In the days leading to his nomination of Amy Coney Barrett to the Supreme Court, President Donald Trump emphasized anew his distaste for the Affordable Care Act. In his third chance to shape the high court, the president is turning to a conservative judge who could tilt its balance toward his goal of abolishing the law.
Barrett has not participated in any cases during three years on the Chicago-based U.S. Court of Appeals for the 7th Circuit that dealt with the decade-old law, which has widened insurance coverage. Yet her academic writing and public action offer glimpses into her views: She has criticized the legal logic behind a Supreme Court decision that preserved the law and opposed a provision involving birth control.

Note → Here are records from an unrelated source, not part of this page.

(** [TradeRequest]; an optional field is [None] when it is [undefined] or
    [null] (the code tests them with [== null]). *)
Record TradeRequest := {
  req_userId : string;
  req_env : option CTraderEnv;
  req_accountId : option Z;
  req_symbol : string;
  req_side : string;
  req_orderType : string;
  req_volumeUnits : number;
  req_limitPrice : option number;
  req_stopPrice : option number;
  req_stopLoss : option number;
  req_takeProfit : option number;
  req_stopLossDistance : option number;
  req_takeProfitDistance : option number;
  req_comment : option string;
  req_label : option string
}.

(** [if (x) base.k = x] for a string, [if (x != null) base.k = x] for a
    number. *)
Definition add_str (base : list (string * Val)) (k : string) (x : option string)
    : list (string * Val) :=
  match x with
  | Some v => if Js.truthy v then base ++ [(k, VStr v)] else base
  | None => base
  end.

Definition add_num (base : list (string * Val)) (k : string) (x : option number)
    : list (string * Val) :=
  match x with
  | Some v => base ++ [(k, VNum v)]
  | None => base
  end.

Definition is_some {A} (x : option A) : bool :=
  match x with Some _ => true | None => false end.

Record Placed := {
  placed_env : CTraderEnv;
  placed_accountId : Z;
  placed_symbolId : Z;
  placed_response : Decoded
}.

Definition placeTrade (req : TradeRequest) : Async Placed :=
  env <- resolveEnv (req_userId req) (req_env req) ;;
  accountId <- resolveAccountId (req_userId req) (req_accountId req) ;;
  ensureAccountAuthorized (req_userId req) env accountId ;;;
  symbolId <- ensureSymbolId (req_userId req) env accountId (req_symbol req) ;;
  let orderType := Js.toUpperCase (req_orderType req) in
  let side := Js.toUpperCase (req_side req) in
  if negb (String.eqb side "BUY") && negb (String.eqb side "SELL")
  then throw "side must be BUY or SELL" else
  match round100 (req_volumeUnits req) with
  | RInt volume =>
      if (volume <=? 0)%Z then throw "volumeUnits must be > 0" else
      let base := [("ctidTraderAccountId", VInt accountId); ("symbolId", VInt symbolId);
                   ("orderType", VStr orderType); ("tradeSide", VStr side);
                   ("volume", VInt volume)] in
      let base := add_str base "comment" (req_comment req) in
      let base := add_str base "label" (req_label req) in
      base <- (if String.eqb orderType "LIMIT" then
                 match req_limitPrice req with
                 | None => throw "limitPrice is required for LIMIT"
                 | Some p => ret (base ++ [("limitPrice", VNum p)])
                 end
               else ret base) ;;
      base <- (if String.eqb orderType "STOP" || String.eqb orderType "STOP_LIMIT" then
                 match req_stopPrice req with
                 | None => throw "stopPrice is required for STOP/STOP_LIMIT"
                 | Some p => ret (base ++ [("stopPrice", VNum p)])
                 end
               else ret base) ;;
      base <- (if String.eqb orderType "MARKET" then
                 if is_some (req_stopLoss req) || is_some (req_takeProfit req) then
                   throw "For MARKET orders, stopLoss/takeProfit absolute prices are not allowed. Use stopLossDistance/takeProfitDistance."
                 else
                   ret (add_num (add_num base "stopLossDistance" (req_stopLossDistance req))
                          "takeProfitDistance" (req_takeProfitDistance req))
               else
                 ret (add_num (add_num base "stopLoss" (req_stopLoss req))
                        "takeProfit" (req_takeProfit req))) ;;
      res <- send "PROTO_OA_NEW_ORDER_REQ" base ;;
      let '(payloadName, decoded) := res in
      if String.eqb payloadName "PROTO_OA_ERROR_RES" then
        throw (default (default "ORDER_ERROR" (message decoded)) (description decoded))
      else
        ret {| placed_env := env; placed_accountId := accountId;
               placed_symbolId := symbolId; placed_response := decoded |}
  | _ => throw "volumeUnits must be > 0"
  end.

(** The steps of [placeTrade] before the request is looked at: environment,
    account, account authorization on the channel, symbol id. *)
Definition resolveTrade (req : TradeRequest) : Async (CTraderEnv * Z * Z) :=
  env <- resolveEnv (req_userId req) (req_env req) ;;
  accountId <- resolveAccountId (req_userId req) (req_accountId req) ;;
  ensureAccountAuthorized (req_userId req) env accountId ;;;
  symbolId <- ensureSymbolId (req_userId req) env accountId (req_symbol req) ;;
  ret (env, accountId, symbolId).

(** The five conditions on the request. *)
Definition side_invalid (req : TradeRequest) : bool :=
  let side := Js.toUpperCase (req_side req) in
  negb (String.eqb side "BUY") && negb (String.eqb side "SELL").

Definition volume_invalid (req : TradeRequest) : bool :=
  match round100 (req_volumeUnits req) with
  | RInt volume => (volume <=? 0)%Z
  | _ => true
  end.

Definition limit_price_missing (req : TradeRequest) : bool :=
  String.eqb (Js.toUpperCase (req_orderType req)) "LIMIT"
  && negb (is_some (req_limitPrice req)).

Definition stop_price_missing (req : TradeRequest) : bool :=
  (String.eqb (Js.toUpperCase (req_orderType req)) "STOP"
   || String.eqb (Js.toUpperCase (req_orderType req)) "STOP_LIMIT")
  && negb (is_some (req_stopPrice req)).

Definition market_with_absolute (req : TradeRequest) : bool :=
  String.eqb (Js.toUpperCase (req_orderType req)) "MARKET"
  && (is_some (req_stopLoss req) || is_some (req_takeProfit req)).

(** The number of [send] calls with a given payload key so far. *)
Definition sent_count (key : string) (w : World) : nat :=
  length (filter (fun e => e.1 = key) (sent w)).

Definition is_error {A} (r : string + A) : Prop :=
  match r with inl _ => True | inr _ => False end.

End WithNumbers.

End Gateway.

Module GatewayFacts.
Import Gateway.

Section Effects.

Context {number : Type}.

(** A relation between the world before and after a computation that every
    step of it respects. *)
Variable P : World number -> World number -> Prop.
Hypothesis P_refl : forall w, P w w.
Hypothesis P_trans : forall w1 w2 w3, P w1 w2 -> P w2 w3 -> P w1 w3.

Definition keeps {A} (m : Async number A) : Prop := forall w, P w (snd (m w)).

Lemma keeps_ret {A} (a : A) : keeps (ret number a).
Proof. intros w. apply P_refl. Qed.

Lemma keeps_throw {A} msg : keeps (@throw number A msg).
Proof. intros w. apply P_refl. Qed.

Lemma keeps_get_world : keeps (get_world number).
Proof. intros w. apply P_refl. Qed.

Lemma keeps_bind {A B} (m : Async number A) (k : A -> Async number B) :
  keeps m -> (forall a, keeps (k a)) -> keeps (bind number m k).
Proof.
  intros Hm Hk w. unfold bind. specialize (Hm w).
  destruct (m w) as [[e|a] w']; simpl in *; [assumption|].
  eapply P_trans; [eassumption | apply Hk].
Qed.

End Effects.

(** One step of a proof that a computation respects a relation: the monad's
    operations by their lemmas, a branch of the code by cases. *)
Ltac keeps_auto Hrefl Htrans :=
  repeat first
    [ apply (keeps_ret _ Hrefl)
    | apply (keeps_throw _ Hrefl)
    | apply (keeps_get_world _ Hrefl)
    | apply (keeps_bind _ Htrans); [|intros ?]
    | match goal with
      | |- keeps _ (match ?x with _ => _ end) => destruct x
      end ].

Section Facts.

Context (number : Type) (store : SymbolStore.Store) (decrypt : string -> string + string).
Context (round100 : number -> Rounded).

(** Nothing is sent under the payload key [key]. *)
Definition same_count (key : string) (w w' : World number) : Prop :=
  sent_count number key w' = sent_count number key w.

(** [refreshSymbols] is not called. *)
Definition same_refreshes (w w' : World number) : Prop :=
  refreshes number w' = refreshes number w.

Lemma same_count_refl key w : same_count key w w.
Proof. reflexivity. Qed.

Lemma same_count_trans key w1 w2 w3 :
  same_count key w1 w2 -> same_count key w2 w3 -> same_count key w1 w3.
Proof. unfold same_count. congruence. Qed.

Lemma same_refreshes_refl w : same_refreshes w w.
Proof. reflexivity. Qed.

Lemma same_refreshes_trans w1 w2 w3 :
  same_refreshes w1 w2 -> same_refreshes w2 w3 -> same_refreshes w1 w3.
Proof. unfold same_refreshes. congruence. Qed.

Hint Resolve same_count_refl same_count_trans same_refreshes_refl same_refreshes_trans : core.

Lemma sent_count_send key key' obj (w : World number) :
  sent_count number key (snd (send number key' obj w))
    = (sent_count number key w + (if decide (key' = key) then 1 else 0))%nat.
Proof.
  unfold send, sent_count.
  assert (H : length (filter (fun e : string * list (string * Val number) => e.1 = key)
                        (sent number w ++ [(key', obj)]))
            = (length (filter (fun e : string * list (string * Val number) => e.1 = key) (sent number w))
               + (if decide (key' = key) then 1 else 0))%nat).
  { rewrite filter_app, length_app. f_equal.
    rewrite filter_cons. simpl. destruct (decide (key' = key)); reflexivity. }
  destruct (upstream number w) as [|[msg|pn d] rest]; simpl; exact H.
Qed.

Lemma send_keeps_count key key' obj :
  key' <> key -> keeps (same_count key) (send number key' obj).
Proof.
  intros Hne w. unfold same_count. rewrite sent_count_send.
  destruct (decide (key' = key)); [contradiction | lia].
Qed.

Lemma send_keeps_refreshes key obj : keeps same_refreshes (send number key obj).
Proof.
  intros w. unfold same_refreshes, send.
  destruct (upstream number w) as [|[msg|pn d] rest]; reflexivity.
Qed.

Lemma resolveEnv_keeps (P : World number -> World number -> Prop) userId envOverride :
  (forall w, P w w) -> (forall w1 w2 w3, P w1 w2 -> P w2 w3 -> P w1 w3) ->
  keeps P (resolveEnv number userId envOverride).
Proof. intros Hrefl Htrans. unfold resolveEnv. keeps_auto Hrefl Htrans. Qed.

Lemma resolveAccountId_keeps (P : World number -> World number -> Prop) userId accountOverride :
  (forall w, P w w) -> (forall w1 w2 w3, P w1 w2 -> P w2 w3 -> P w1 w3) ->
  keeps P (resolveAccountId number userId accountOverride).
Proof. intros Hrefl Htrans. unfold resolveAccountId. keeps_auto Hrefl Htrans. Qed.

Lemma resolveAccessToken_keeps (P : World number -> World number -> Prop) userId :
  (forall w, P w w) -> (forall w1 w2 w3, P w1 w2 -> P w2 w3 -> P w1 w3) ->
  keeps P (resolveAccessToken number decrypt userId).
Proof.
  intros Hrefl Htrans. unfold resolveAccessToken, loadAccessToken.
  keeps_auto Hrefl Htrans.
Qed.

Lemma ensureAccountAuthorized_keeps (P : World number -> World number -> Prop) userId env accountId :
  (forall w, P w w) -> (forall w1 w2 w3, P w1 w2 -> P w2 w3 -> P w1 w3) ->
  (forall obj, keeps P (send number "PROTO_OA_ACCOUNT_AUTH_REQ" obj)) ->
  keeps P (ensureAccountAuthorized number decrypt userId env accountId).
Proof.
  intros Hrefl Htrans Hsend. unfold ensureAccountAuthorized.
  apply (keeps_bind _ Htrans); [apply resolveAccessToken_keeps; assumption|].
  intros accessToken. apply (keeps_bind _ Htrans); [apply Hsend|].
  intros [pn d]. keeps_auto Hrefl Htrans.
Qed.

Lemma lookupSymbolId_keeps (P : World number -> World number -> Prop) userId env accountId sym :
  (forall w, P w w) -> keeps P (lookupSymbolId number store userId env accountId sym).
Proof. intros Hrefl w. apply Hrefl. Qed.

(** ** [refreshSymbols] and [ensureSymbolId] *)

Lemma refreshSymbols_keeps_count key userId env accountId :
  key <> "PROTO_OA_ACCOUNT_AUTH_REQ" -> key <> "PROTO_OA_SYMBOLS_LIST_REQ" ->
  keeps (same_count key) (refreshSymbols number store decrypt userId env accountId).
Proof.
  intros H1 H2. unfold refreshSymbols.
  apply (keeps_bind _ (same_count_trans key)); [intros w; reflexivity|].
  intros _. apply (keeps_bind _ (same_count_trans key)).
  { apply ensureAccountAuthorized_keeps;
      [apply same_count_refl | apply same_count_trans
      | intros obj; apply send_keeps_count; congruence]. }
  intros _. apply (keeps_bind _ (same_count_trans key)).
  { apply send_keeps_count. congruence. }
  intros res. intros w. reflexivity.
Qed.

Lemma ensureSymbolId_keeps_count key userId env accountId symbol :
  key <> "PROTO_OA_ACCOUNT_AUTH_REQ" -> key <> "PROTO_OA_SYMBOLS_LIST_REQ" ->
  keeps (same_count key) (ensureSymbolId number store decrypt userId env accountId symbol).
Proof.
  intros H1 H2. unfold ensureSymbolId.
  apply (keeps_bind _ (same_count_trans key)); [apply lookupSymbolId_keeps; auto|].
  intros [id|]; [apply keeps_ret; auto|].
  apply (keeps_bind _ (same_count_trans key)); [apply refreshSymbols_keeps_count; assumption|].
  intros _.
  apply (keeps_bind _ (same_count_trans key)); [apply lookupSymbolId_keeps; auto|].
  intros [id|]; [apply keeps_ret | apply keeps_throw]; auto.
Qed.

Among the most revealing was an essay she wrote at the start of 2017, four months before Trump nominated her to the circuit bench. In the essay published by a journal of Notre Dame Law School, where she was a professor, Barrett argues that judges should respect the text of laws and contends that Chief Justice John Roberts, who wrote the majority opinion the first time the Supreme Court upheld the health-care law, "pushed the Affordable Care Act beyond its plausible meaning to save the statute."
Barrett represents a striking departure from the views of the justice she would succeed if confirmed by the Senate — Ruth Bader Ginsburg, who was the senior member of the court's liberal wing before she died of cancer. Ginsburg voted twice to uphold the ACA's constitutionality and was widely expected to hold that position in an upcoming case.
Barrett is a favorite of social conservatives, with a vivid history of opposition to abortion and an allegiance to a legal theory known as originalism — the idea that courts should stick to the meaning of the Constitution intended by the nation's founders — an inheritance from the late Supreme Court Justice Antonin Scalia for whom she clerked.
But it is the tidbits showing her dim view of the ACA that are animating those on the left. On and off Capitol Hill, they are planning to use the issue as a rallying cry in the weeks before the November elections, even if Senate Democrats lack enough votes to prevent Barrett from being confirmed.
"I think it is the issue of these confirmation hearings," said Daniel Goldberg, legal director of the Alliance for Justice, a liberal group that monitors judicial nominations and has helped block several of Trump's choices for lower courts.
The new nominee's views on health care have particular relevance because the Supreme Court is scheduled to hear oral arguments a week after the Nov. 3 election in a case challenging the ACA's constitutionality. The case marks the third time the court will consider the validity of the 2010 statute, which was a signature domestic policy achievement of President Barack Obama — and a target for Republicans ever since.
The law reaches into many aspects of Americans' lives — from calorie listings on some menus to how much seniors pay for medicines — but its best-known elements led to health coverage for more than 20 million people through new insurance marketplaces and an expansion of Medicaid in all but a dozen states. The most popular part of the law protects consumers who have pre-existing medical conditions from being frozen out of health plans or being charged more for them.
Goldberg noted that in June 2015 — 10 days after Trump announced his candidacy for the 2016 election — he tweeted: "If I win the presidency, my judicial appointments will do the right thing unlike [former Republican president George W.] Bush's appointee John Roberts on Obamacare."
"I take Donald Trump at his word," Goldberg said, "that [any] person he nominates will declare the Affordable Care Act unconstitutional and, in the middle of the pandemic, will take health care away from millions of people."
Conservatives say they are not as certain. Ramesh Ponnuru, a fellow at the American Enterprise Institute, said Barrett's legal positions and writings overall fall within mainstream conservative views, though he, too, said her essay is critical of the chief justice.
In the essay, Barrett wrote that the court majority in the 2012 case that upheld the law "expresses a commitment to judicial restraint by creatively interpreting ostensibly clear statutory text."
And she praised a dissent by Scalia in a 2015 case in which the court majority again ruled the ACA constitutional. In the dissent, Scalia said the majority decision was "interpretive jiggery-pokery," a "defense of the indefensible" and "pure applesauce."